An ambitious cadet reads military history. For him “I wish to have been Napoleon” means “If I had had those powers on that particular occasion (or sometimes just in general)!” and then he could go on saying “I would have done so and so”. He may not mean more than this, for if we reminded him, “You know he died in exile”, he could answer “I do not mean that”. The similar wish of a politician or law student could be analysed on the same lines. Their wishes involve a physical impossibility, but not a logical one, and their wish is quite legitimate, for it is just this physical “handicap” that they would like to overcome.

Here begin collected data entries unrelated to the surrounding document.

(** The wakeup that is lost when a writer is killed.  A reader sleeps on an
    empty pipe; a killed writer of 513 bytes fills the buffer, finds it full,
    sees that it is killed and returns -1 without waking anyone, so the
    reader goes on sleeping although 512 bytes are waiting for it. *)
Theorem pipe_killed_writer_strands_reader :
  exists s, rtc (pstep true) (pipe_start (replicate 512 0) 2) s
    /\ ps_thr s = [RAsleep 1; Idle] /\ full (ps_pipe s) = true.
Proof.
  set (p0 := pipeinit (replicate 512 0)).
  set (src := replicate 513 7).
  destruct (pipewrite p0 true (Z.of_nat (length src)) src) as [[p1 wakes] out] eqn:E.
  exists (mk_pst p1 [RAsleep 1; Idle] ([] ++ stored p0 p1 src) []).
  split; [|split; [done|]].
  - eapply rtc_l; [apply (ps_call_read _ p0 [Idle; Idle] [] [] 0 1); done|].
    eapply rtc_l; [apply (ps_read _ p0 [Reading 1; Idle] [] [] 0 1 false p0 [] RSleep); done|].
    eapply rtc_l; [apply (ps_call_write _ p0 [RAsleep 1; Idle] [] [] 1 src); done|].
    eapply rtc_l; [apply (ps_write _ p0 [RAsleep 1; Writing (Z.of_nat (length src)) src] [] [] 1 (Z.of_nat (length src)) src true p1 wakes out); done|].
    vm_compute in E. injection E as _ <- <-. simpl. apply rtc_refl.
  - vm_compute in E. injection E as <- _ _. vm_compute. reflexivity.
Qed.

But there could be a logical impossibility involved in the wish, if it is the wish of a person whose ambition is not military or political, etc., but an ambition to become a “personality”. What gives plausibility to his wish is that he regards his ambition to be something similar to the ambition of the cadet, etc. To have the military powers of Napoleon can be reconciled with keeping your identity (disregarding the effects of that power on your personality). But to have the personality of Napoleon is not the same as to have his military powers. Only by assuming that it is, do people wish to have his personality. Of course the cadet makes an assumption too; he assumes that without Napoleon’s personality he could have that power over his soldiers. But the cadet’s mistake is not a logical mistake.

There are persons whose wish to have been Napoleon is of somewhat different sort. Someone may have the development of European history so much at heart that he thinks less of his own life (and still less of Napoleon’s) than of a desired different turn in history. For him the wish may be expressed e.g. “I wish France had not invaded Russia”.

Most of these wishes involve a naivety which is illustrated by this story: The rabbi of Krakow was said to be very wealthy. The rabbi of a small community said that if he were the rabbi of Krakow he would be still wealthier. “How?”, they asked. “Why”, he said, “I would keep my own money too.”